There is nothing that makes me happier than seeing farmers and industry groups stand up against companies profiting from fear-based marketing schemes at the expense of modern agriculture.
I reported back in May that Dannon, one of the leading sellers of yogurt in the United States, had announced a “pledge” to consumers, promising to implement into its yogurt production sustainable agriculture, naturality, and transparency. Dannon’s plan included animal welfare issues, asking farmers to turn away from GMOs for sustainability reasons, and encouraging consumers to make healthy choices.
Unfortunately, the plan was really just a pretty marketing technique aimed at making consumers feel good about purchasing non-GMO and organic yogurt. In particular, the claims about genetically engineered crops being less sustainable was absolutely ridiculous.
Several presidents of major farm organizations called Dannon out on their pledge in a public letter. After addressing the misinformation Dannon parroted about biotechnology, the letter states:
In our view your pledge amounts to marketing flimflam, pure and simple. It appears to be an attempt to gain lost sales from your competitors by using fear-based marketing and trendy buzzwords, not through any actual improvement in your products. Such disingenuous tactics and marketing puffery are certainly not becoming a company as well-known and respected as Dannon. Neither farmers nor consumers should be used as pawns in food marketing wars.
We strongly support open, honest and transparent engagement with consumers, and the right of consumers to make informed choices about the products they buy. But we are troubled by the disingenuous approach embodied in the Dannon pledge. We doubt that you would discard years of productivity improvements by returning to 1990s computer technology to run your business, or revert to 20-year old transportation, processing or packaging tools. Why then, when you repeatedly acknowledge the well-established science affirming the safety of agricultural biotechnology, would you require farmers to go back to old, inefficient and less effective cropping practices?
I called the company out on their plan via Twitter and never received a response. Apparently, they just didn’t think I was influential or important enough that I warranted any type of response, even though I was a (former) customer of their products.
Dannon did respond to the ag leaders’ letter, but evidently didn’t spend any great time contemplating what they were trying to say. Dannon’s response says, “[T]o help improve sustainable agricultural practices and protect biodiversity, we are working with our farmer partners to reach for better soil health, water quality and quantity, an increase in biodiversity, and decrease in carbon emission and energy use.”
The statement reaffirms the notion that the company thinks farmers suck at their job and wouldn’t be pursuing these goals on their own. As if we don’t care about soil health, water issues, and biodiversity. Absolutely absurd. The biggest problem is that, by abandoning biotechnology as a production option, the company is working against those goals. But, of course, Dannon knows better and does better.
Excuse me, but we don’t need a yogurt company telling us how to run our farms.
Even more telling was this particular line:
Regarding GMO crops, we believe the currently approved GMOs are safe. Furthermore, we believe that sustainable agricultural practices can be achieved with or without the use of GMOs. However, we believe there is growing consumer preference for non-GMO ingredients and food in the US and we want to use the strong relationships we have with our farmer partners to provide products that address this consumer demand.
In other words, we know genetically modified foods are safe and help farmers reach a more sustainable farming model.
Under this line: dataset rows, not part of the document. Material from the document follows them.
Example two_samples_SRM :
  (λ getBinaryData,
     match (chromatogram show_double show_double 2 getBinaryData
              (new two_samples 1)).1 with
     | Returns r =>
         Some (c_defaultArrayLength r, c_timeArray r, c_intensityArray r)
     | _ => None
     end) <$> [false; true]
  = [Some (2%N, [], []); Some (2%N, [1; 2]%float, [7; 9]%float)].
Proof. vm_compute. reflexivity. Qed.

Example two_samples_element_counts :
  true_element_count two_samples (TIC_entry 0) = 3%nat
  ∧ true_element_count two_samples
      (SRM_entry show_double two_samples 1 2 (1, 1, 1)) = 2%nat
  ∧ (λ p,
       match (chromatogram show_double show_double p false
                (new two_samples 1)).1 with
       | Returns r => Some (c_defaultArrayLength r)
       | _ => None
       end) <$> [0; 1; 2; 3]%N
    = [Some 3; Some 3; Some 2; Some 4]%N.
Proof. vm_compute. repeat split. Qed.

Example no_periods_positions :
  (size show_double (new no_periods 1)).1 = 1%N
  ∧ (chromatogramIdentity show_double 0 (new no_periods 1)).1
    = Returns (TIC_entry 0)
  ∧ (chromatogramIdentity show_double 1 (new no_periods 1)).1 = Undefined
  ∧ (chromatogramIdentity show_double 2 (new no_periods 1)).1
    = Throws "[ChromatogramList_ABI::chromatogramIdentity()] Bad index: 2"
  ∧ (chromatogram show_double show_double 2 true (new no_periods 1)).1
    = Throws "[ChromatogramList_ABI::chromatogram()] Bad index: 2".
Proof. vm_compute. repeat split. Qed.

Example no_periods_find_TIC :
  (find show_double "TIC" (new no_periods 1)).1 = 1%N.
Proof. vm_compute. reflexivity. Qed.

Lemma bad_index_at_size_not_rejected_witness :
  reachable show_double (new no_periods 1)
  ∧ (chromatogramIdentity show_double 1 (new no_periods 1)).1 = Undefined
  ∧ (chromatogram show_double show_double 1 true (new no_periods 1)).1
    = Undefined.
Proof.
  split; [constructor|].
  apply (bad_index_at_size_not_rejected show_double show_double
           (new no_periods 1) true).
  constructor.
Defined.

Lemma identity_position_witness :
  reachable show_double (new two_samples 1)
  ∧ (2 < (size show_double (new two_samples 1)).1)%N
  ∧ ∃ ie, (chromatogramIdentity show_double 2 (new two_samples 1)).1
          = Returns ie
          ∧ ie_index ie = 2%N.
Proof.
  split; [constructor|]. split; [reflexivity|].
  apply (identity_position show_double (new two_samples 1) 2);
    [constructor|reflexivity].
Defined.

Lemma find_always_size_witness :
  reachable show_double (new two_samples 1)
  ∧ idToIndexMap_ (call_once show_double (new two_samples 1)) = ∅
  ∧ (∀ id, (find show_double id (new two_samples 1)).1
           = (size show_double (new two_samples 1)).1)
  ∧ (find show_double "TIC" (new two_samples 1)).1
    = (size show_double (new two_samples 1)).1
  ∧ (∀ ie, ie ∈ index_ (call_once show_double (new two_samples 1)) →
           (find show_double (ie_id ie) (new two_samples 1)).1
           = (size show_double (new two_samples 1)).1).
Proof.
  split; [constructor|].
  apply (find_always_size show_double (new two_samples 1)). constructor.
Defined.

Lemma find_identity_id_not_position_witness :
  reachable show_double (new no_periods 1)
  ∧ (0 < (size show_double (new no_periods 1)).1)%N
  ∧ ∃ ie, (chromatogramIdentity show_double 0 (new no_periods 1)).1
          = Returns ie
          ∧ (find show_double (ie_id ie) (new no_periods 1)).1
            = (size show_double (new no_periods 1)).1
          ∧ (find show_double (ie_id ie) (new no_periods 1)).1 ≠ 0%N.
Proof.
  split; [constructor|]. split; [reflexivity|].
  apply (find_identity_id_not_position show_double (new no_periods 1) 0);
    [constructor|reflexivity].
Defined.

Lemma find_unassigned_id_size_witness :
  reachable show_double (new two_samples 1)
  ∧ (∀ ie, ie ∈ index_ (size show_double (new two_samples 1)).2 →
           ie_id ie ≠ "no such id")
  ∧ (find show_double "no such id" (new two_samples 1)).1
    = (size show_double (new two_samples 1)).1.
Proof.
  assert (Hids : ∀ ie, ie ∈ index_ (size show_double (new two_samples 1)).2 →
                       ie_id ie ≠ "no such id").
  { intros ie Hie%list_elem_of_In. vm_compute in Hie.
    destruct Hie as [<-|[<-|[<-|[<-|[]]]]]; vm_compute; discriminate. }
  split; [constructor|]. split; [exact Hids|].
  apply (find_unassigned_id_size show_double (new two_samples 1)
           "no such id"); [constructor|exact Hids].
Defined.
But we also see the non-GMO market is expanding, and we really want to tap into it, sustainability or science be damned.
Even if the company is unwilling to actually talk to or work with farmers, I’m glad that these industry groups stood up and said something. Apparently, it was loud enough that Dannon took notice and responded. Speaking out helps shape the narrative and calls into question Dannon’s ridiculous marketing plan veiled as a way to improve customer’s health.
It is always important for farmers to stand up and say something instead of letting the fear-based marketing run rampant and unchecked.